There’s also a subtle difference in the marketing world between personalized and recommended content. When over-the-top content provider Xumo gives users recommendations, it takes into account what is popular right now across all of its users. It also compares what people like you are watching, using demographics like people who live near you, those who own the same model of TV, or people who watch similar topics.

“Sometimes there’s a tendency to confuse recommendations with personalization,” said Xumo CEO Colin Petrie-Norris. “The two things don’t have to be the same thing,”

Still, sometimes data can be sloppily used. We’ve all seen ads for products we just purchased and are unlikely to purchase soon again. Worse, we might be pigeonholed, blocking us from opportunities. Last year, Facebook changed their policies to stop advertisers from being allowed to target users by age, gender and zip code for housing, employment and credit offers.

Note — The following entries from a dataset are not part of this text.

(** * Patch Manager: a shallow embedding of [scripts/patch_manager.py]

    The development follows the Python module top to bottom: the string and
    list primitives the module relies on, the file-system view, the five
    line-editing methods, the [difflib] unified diff, the type-check adapter,
    the task-schema validator, the notifier and the batch driver.  The
    theorems at the end settle the behavioural claims made about the module.

    Conventions of the embedding.
    - Text is a [string] of characters with codes below 256.
    - Python integers are [Z]; list indices obtained after a bounds check
      are converted to [nat].
    - A Python exception is a value of type [exn]; a computation that may
      raise returns [exn + A] ([inl] raises, [inr] returns).
    - The file tree is a finite map from path to file text.  Paths are
      built as [pathlib] builds them; the keys of the tree are the paths of
      its regular files, as [pathlib] prints them, and distinct keys are
      distinct files (no symbolic links, no [..] resolved by the operating
      system).  Permissions and directories are not modelled: a file of
      the tree can be read and written.
    - External processes and libraries whose behaviour depends on the
      machine (the [npx tsc] subprocess, [json.load], the HTTP client) are
      fields of the record [Host]. *)

From Stdlib Require Import Ascii String DecimalString.
From stdpp Require Import base numbers strings list gmap.

Local Open Scope string_scope.
Local Open Scope list_scope.
Local Open Scope Z_scope.

(** ** Characters and Python string primitives *)

Definition LF : ascii := ascii_of_nat 10.
Definition CR : ascii := ascii_of_nat 13.
Definition nl : string := String LF EmptyString.

(** [str.isspace] on one character (code points below 256). *)
Definition isspace (c : ascii) : bool :=
  let n := nat_of_ascii c in
  ((9 <=? n) && (n <=? 13) || (28 <=? n) && (n <=? 32)
   || (n =? 133) || (n =? 160))%nat.

(** [s.lstrip()] *)
Fixpoint lstrip (s : string) : string :=
  match s with
  | EmptyString => EmptyString
  | String c r => if isspace c then lstrip r else s
  end.

(** [s.rstrip()] *)
Fixpoint rstrip (s : string) : string :=
  match s with
  | EmptyString => EmptyString
  | String c r =>
      match rstrip r with
      | EmptyString => if isspace c then EmptyString else String c EmptyString
      | r' => String c r'
      end
  end.

(** [s.strip()] *)
Definition strip (s : string) : string := rstrip (lstrip s).

(** Truthiness of a Python string: non-empty. *)
Definition truthy (s : string) : bool :=
  match s with EmptyString => false | _ => true end.

(** Truthiness of an optional string field ([None] and the empty string are
    both falsy). *)
Definition truthy_opt (o : option string) : bool :=
  match o with Some s => truthy s | None => false end.

(** [s.split(sep)] for a one-character separator *)
Fixpoint split_char (sep : ascii) (s : string) : list string :=
  match s with
  | EmptyString => [EmptyString]
  | String c r =>
      if Ascii.eqb c sep then EmptyString :: split_char sep r
      else match split_char sep r with
           | h :: t => String c h :: t
           | [] => [String c EmptyString]
           end
  end.

(** [s.split('\n')] *)
Definition split_nl (s : string) : list string := split_char LF s.

(** [s.rfind(c)], [None] standing for [-1] *)
Fixpoint rfind (c : ascii) (s : string) : option nat :=
  match s with
  | EmptyString => None
  | String x r =>
      match rfind c r with
      | Some i => Some (S i)
      | None => if Ascii.eqb x c then Some 0%nat else None
      end
  end.

(** [s.count(c)] for a one-character [c] *)
Fixpoint count_char (c : ascii) (s : string) : nat :=
  match s with
  | EmptyString => 0
  | String x r => ((if Ascii.eqb x c then 1 else 0) + count_char c r)%nat
  end.

(** [sep.join(l)] *)
Fixpoint join (sep : string) (l : list string) : string :=
  match l with
  | [] => EmptyString
  | [x] => x
  | x :: t => x +:+ sep +:+ join sep t
  end.
Definition with_error (e : option jsstring) (s : ChatState) :=
  {| messages := messages s; inputValue := inputValue s;
     conversationId := conversationId s; loading := loading s; error := e |}.

(** ** Handler programs *)

(** The effects of a handler body: a state update, a clock reading, the
    awaited backend call, and abrupt completion with a thrown value. *)
Inductive Prog (A : Type) : Type :=
| Ret (a : A)
| Throw (e : api.Thrown)
| Update (u : ChatState -> ChatState) (k : Prog A)
| DateNow (k : Z -> Prog A)
| Generate (c : api.Call) (k : api.Outcome -> Prog A).

Arguments Ret {A} a.
Arguments Throw {A} e.
Arguments Update {A} u k.
Arguments DateNow {A} k.
Arguments Generate {A} c k.

Fixpoint bind {A B} (p : Prog A) (f : A -> Prog B) : Prog B :=
  match p with
  | Ret a => f a
  | Throw e => Throw e
  | Update u k => Update u (bind k f)
  | DateNow k => DateNow (fun t => bind (k t) f)
  | Generate c k => Generate c (fun o => bind (k o) f)
  end.

Declare Scope prog_scope.
Delimit Scope prog_scope with prog.
Bind Scope prog_scope with Prog.
Notation "x <- p ;; q" := (bind p (fun x => q))
  (at level 61, p at next level, right associativity) : prog_scope.
Notation "p ;; q" := (bind p (fun _ => q))
  (at level 61, right associativity) : prog_scope.
Open Scope prog_scope.

(** [try { p } catch (error) { h error }] *)
Fixpoint try_catch {A} (p : Prog A) (h : api.Thrown -> Prog A) : Prog A :=
  match p with
  | Ret a => Ret a
  | Throw e => h e
  | Update u k => Update u (try_catch k h)
  | DateNow k => DateNow (fun t => try_catch (k t) h)
  | Generate c k => Generate c (fun o => try_catch (k o) h)
  end.

(** [try { p } finally { q }]: [q] runs however [p] completes, and [p]'s
    completion is kept unless [q] itself throws. *)
Fixpoint finally {A} (p : Prog A) (q : Prog unit) : Prog A :=
  match p with
  | Ret a => q ;; Ret a
  | Throw e => q ;; Throw e
  | Update u k => Update u (finally k q)
  | DateNow k => DateNow (fun t => finally (k t) q)
  | Generate c k => Generate c (fun o => finally (k o) q)
  end.

Definition try_catch_finally {A} (p : Prog A) (h : api.Thrown -> Prog A)
    (q : Prog unit) : Prog A :=
  finally (try_catch p h) q.

(** The primitive commands. *)
Definition setMessages (l : list Message) : Prog unit :=
  Update (with_messages (fun _ => l)) (Ret tt).
Definition updateMessages (f : list Message -> list Message) : Prog unit :=
  Update (with_messages f) (Ret tt).
Definition setInputValue (v : jsstring) : Prog unit :=
  Update (with_inputValue v) (Ret tt).
Definition setConversationId (c : option jsstring) : Prog unit :=
  Update (with_conversationId c) (Ret tt).
Definition setLoading (b : bool) : Prog unit :=
  Update (with_loading b) (Ret tt).
Definition setError (e : option jsstring) : Prog unit :=
  Update (with_error e) (Ret tt).
Definition Date_now : Prog Z := DateNow (fun t => Ret t).

(** [await api.generate(request, conversationId)]: a rejected promise is
    thrown at the [await]. *)
Definition api_generate (q : api.GenerateRequest) (c : option jsstring)
    : Prog api.GenerateResponse :=
  Generate {| api.request := q; api.conversation := c |}
    (fun o => match o with
              | api.Resolved r => Ret r
              | api.Rejected e => Throw e
              end).

(** ** The component's handlers *)

(** [handleError]: the message shown for a thrown value; also stored in
    the [error] state variable. *)
Definition handleError (error : api.Thrown) : Prog jsstring :=
  let errorMessage := lit "An unexpected error occurred" in
  let errorMessage :=
    match error with
    | api.APIError message => lit "API Error: " ++ message
    | api.NetworkError message => lit "Network Error: " ++ message
    | api.Error message => message
    | api.NonError => errorMessage
    end in
  setError (Some errorMessage) ;;
  Ret errorMessage.

(** The arrow function mapped over [response.citations]; the same in both
    handlers. *)
Definition citationToSource (citation : api.Citation) : Source :=
  {| title := or_else (api.title citation)
                (lit "Source " ++ toString (api.number citation));
     url := api.url citation;
     site := lit "AsiaNxt";
     number := api.number citation |}.

Definition userMessageOf (t : Z) (text : jsstring) : Message :=
  {| id := toString t;
     type := MessageType.user;
     content := text;
     sources := None |}.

A ProPublica study had found housing-related ads could exclude ethnic groups and minorities.

“It’s nice they know you like scotch,” said Mozilla’s Erwin. “But they might know your race and only show you certain ads because of your race and ethnicity.”

The Future of Personal Privacy

While policies like General Data Protection Regulation in Europe and the California Consumer Privacy Act are trying to place limits on what information companies can collect without direct user knowledge, it’s still a relatively unregulated industry.

“Even when regulations like GDPR come in and people are allowed to contact the company and ask for their data to be deleted, what happens if they sell that data?” said ProPrivacy’s Walsh. “What you can’t do is you can’t know where that data has gone down the line.”

There needs to be more uniform best practices for handling and using data, Mastercard’s Rajamannar agreed. Marketers should cooperate in regulations for the benefit of the entire ecosystem.

“Consumers should, first, be transparently told what data about them is being collected, what data is being stored, what data is being integrated with other things and what is the data being used for,” he said. “Number two, I should also have a right to be forgotten…and number three, I should be opting in and not opting out.”

That being said, there are certainly benefits to data personalization which can be great for consumers when done responsibly. Data should be used to find connected audiences that may like similar things, said Lizzie Widhelm, senior vice president of ad innovation at Pandora.

Data can help identify people with similar behaviors and in similar life stages, which can help companies offer content for products you may not have found on your own.

“I think there’s something there about the future of marketing not being about who you are, but what community you engage in,” Widhelm said. “How do you interact with these services to tell more about your active preferences and affinity for things rather than just using demographics or psychographics?”

And, no matter how we feel about it, data insights are here to stay.

“We’re moving into a space of wearables and the internet of things where we’re going to see the potential to make money from people’s data is increasing,” ProPrivacy’s Walsh said.